The Soy Peptide Phe-Leu-Val Reduces TNF alpha-Induced Inflammatory Response and Insulin Resistance in Adipocytes

摘要

Obesity-induced adipose inflammation plays a crucial role in the development of obesity-induced metabolic disorders such as insulin resistance and type 2 diabetes. In the presence of obesity, hypertrophic adipocytes release inflammatory mediators, including tumor necrosis factor-alpha (TNF alpha) and monocyte chemoattractant protein-1 (MCP-1), which enhance the recruitment and activation of macrophages, and in turn augment adipose inflammation. We demonstrate that the soy peptide Phe-Leu-Val (FLV) reduces inflammatory responses and insulin resistance in mature adipocytes. Specifically, the soy peptide FLV inhibits the release of inflammatory cytokines (TNF alpha, MCP-1, and IL-6) from both TNF alpha-stimulated adipocytes and cocultured adipocytes/macrophages. This inhibition is mediated by the inactivation of the inflammatory signaling molecules c-Jun N-terminal kinase (JNK) and I kappa B kinase (IKK), and the downregulation of I kappa B alpha in the adipocytes.
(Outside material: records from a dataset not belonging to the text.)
(** A new scene has no navmesh to save.  The scene built from
    [Demo.world1] holds the one tile of its grid: saving it writes the
    header and the tile. *)
Lemma save_outcome_witness :
  (m_navmesh (new_scene (D := detour)) = None /\
   save Demo.world1 [] new_scene "level.nav" = Some ([], false)) /\
  (m_navmesh Demo.scene_built = Some (Demo.navmesh_of Demo.scene_built) /\
   w_can_create Demo.world1 "level.nav" = true /\
   (forall i j,
      0 <= i < m_num_tiles_x Demo.scene_built ->
      0 <= j < m_num_tiles_z Demo.scene_built ->
      dtNavMesh_getTileAt (Demo.navmesh_of Demo.scene_built) i j <> None)) /\
  save Demo.world1 [] Demo.scene_built "level.nav"
  = Some (("level.nav"%string,
           ChAABB (m_aabb Demo.scene_built) :: ChInt (m_num_tiles_x Demo.scene_built)
           :: ChInt (m_num_tiles_z Demo.scene_built)
           :: ChParams (dtNavMesh_getParams (Demo.navmesh_of Demo.scene_built))
           :: flat_map (tile_chunks (Demo.navmesh_of Demo.scene_built))
                (row_major (m_num_tiles_x Demo.scene_built)
                   (m_num_tiles_z Demo.scene_built)))
          :: [], true) /\
  flat_map (tile_chunks (Demo.navmesh_of Demo.scene_built))
    (row_major (m_num_tiles_x Demo.scene_built) (m_num_tiles_z Demo.scene_built))
  = [ChInt 4; ChData [0; 0; 1; 3]].
Proof.
  assert (H : m_navmesh (new_scene (D := detour)) = None) by reflexivity.
  assert (H1 : m_navmesh Demo.scene_built = Some (Demo.navmesh_of Demo.scene_built))
    by (vm_compute; reflexivity).
  assert (H2 : w_can_create Demo.world1 "level.nav" = true) by reflexivity.
  assert (H3 : forall i j,
             0 <= i < m_num_tiles_x Demo.scene_built ->
             0 <= j < m_num_tiles_z Demo.scene_built ->
             dtNavMesh_getTileAt (Demo.navmesh_of Demo.scene_built) i j <> None).
  { assert (Hx : m_num_tiles_x Demo.scene_built = 1) by (vm_compute; reflexivity).
    assert (Hz : m_num_tiles_z Demo.scene_built = 1) by (vm_compute; reflexivity).
    intros i j Hi Hj. rewrite Hx in Hi. rewrite Hz in Hj.
    assert (Hi0 : i = 0) by lia. assert (Hj0 : j = 0) by lia. subst i j.
    intros Hnone. vm_compute in Hnone. discriminate Hnone. }
  split.
  - split; [ exact H | ].
    exact (proj1 (save_outcome Demo.world1 [] new_scene "level.nav") (or_introl H)).
  - split; [ repeat (split; [ assumption | ]); assumption | ].
    split.
    + exact (proj1 (proj2 (save_outcome Demo.world1 [] Demo.scene_built "level.nav")
                      (Demo.navmesh_of Demo.scene_built) H1 H2) H3).
    + vm_compute. reflexivity.
Defined.

(** The tile under the origin of [Demo.world2] is tile (0,0). *)
Lemma generateTileAt_replaces_one_tile_witness :
  (tile_store_laws (D := detour) tile_count /\
   generateTileAt Demo.world2 Demo.scene2 (Demo.v3 0 5 0) false
   = (Demo.scene2_at, true) /\
   m_navmesh Demo.scene2 = Some (Demo.navmesh_of Demo.scene2)) /\
  exists x z nm',
    generateTile Demo.world2 Demo.scene2 x z false = (Demo.scene2_at, true) /\
    m_navmesh Demo.scene2_at = Some nm' /\
    tile_ok nm' (x, z).
Proof.
  assert (H1 := reference_tile_store_laws).
  assert (H2 : generateTileAt Demo.world2 Demo.scene2 (Demo.v3 0 5 0) false
               = (Demo.scene2_at, true))
    by (unfold Demo.scene2_at; apply pair_of_result; vm_compute; reflexivity).
  assert (H3 : m_navmesh Demo.scene2 = Some (Demo.navmesh_of Demo.scene2))
    by (vm_compute; reflexivity).
  split; [ repeat (split; [ assumption | ]); assumption | ].
  destruct (generateTileAt_replaces_one_tile (D := detour) tile_count H1
              Demo.world2 Demo.scene2
              Demo.scene2_at (Demo.v3 0 5 0) false (Demo.navmesh_of Demo.scene2)
              H2 H3) as (x & z & nm' & Hgen & _ & Hnm & Hok & _).
  exists x, z, nm'. repeat split; assumption.
Defined.
Lemma init_wf gen nh d du b w :
  encoder_wf d (fst (TransformerEncoder_init gen nh d du b w)).
Proof.
  unfold TransformerEncoder_init.
  pose proof (dense_build_wf gen d du w du Relu eq_refl) as HW1.
  destruct (dense_build gen d du w) as [W1 w1] eqn:E1.
  pose proof (dense_build_wf gen du d w1 d Linear eq_refl) as HW2.
  destruct (dense_build gen du d w1) as [W2 w2] eqn:E2. simpl in *.
  split; [|split; [|split]]; simpl; try discriminate.
  exists (mkDense du Relu W1), (mkDense d Linear W2). auto.
Qed.

(* ------------------------------------------------------------------ *)
(** ** Masks *)

Lemma masked_softmax_all_true n s :
  length s = n -> masked_softmax (Some (repeat true n)) s = softmax s.
Proof.
  intros Hs. destruct n as [|n]; [destruct s; [reflexivity|discriminate]|].
  assert (He : zipWith (fun (b : bool) (a : R) => if b then exp a else 0)
                 (repeat true (S n)) s = map exp s).
  { revert s Hs. generalize (S n). clear n. intros n.
    induction n as [|n IH]; intros [|a s] Hs; simpl in *; try discriminate; auto.
    rewrite IH; auto. }
  unfold masked_softmax.
  replace (existsb (fun b => b) (repeat true (S n))) with true by reflexivity.
  rewrite He. reflexivity.
Qed.

Lemma length_head_scores kd H xq key : length (head_scores kd H xq key) = length key.
Proof. unfold head_scores. rewrite !length_map. reflexivity. Qed.

Lemma mha_query_weights_ext kd W m1 m2 xq key value :
  (forall H, head_weights kd H m1 xq key = head_weights kd H m2 xq key) ->
  mha_query kd W m1 xq key value = mha_query kd W m2 xq key value.
Proof.
  intros Hw. unfold mha_query. generalize (bo W). induction (heads W) as [|H hs IH];
    intros acc; cbn [fold_left]; [reflexivity|].
  replace (head_attend kd H m1 xq key value) with (head_attend kd H m2 xq key value)
    by (unfold head_attend; rewrite Hw; reflexivity).
  apply IH.
Qed.

Lemma nth_expand_repeat (r : list bool) B b :
  (b < B)%nat -> nth b (expand_mask (repeat r B)) [] = [r].
Proof.
  revert b; induction B as [|B IH]; intros [|b] Hb; simpl; try lia; auto.
  apply IH. lia.
Qed.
In addition, soy peptide FLV enhances insulin responsiveness and increases glucose uptake in adipocytes. More importantly, we, for the first time, found that adipocytes express peptide transporter 2 (PepT2) protein, and the beneficial action of the soy peptide FLV was disrupted by the peptide transporter inhibitor GlySar. These findings suggest that soy peptide FLV is transported into adipocytes by PepT2 and then downregulates TNF alpha-induced inflammatory signaling, thereby increasing insulin responsiveness in the cells. The soy peptide FLV, therefore, has the potential to prevent obesity-induced adipose inflammation and insulin resistance.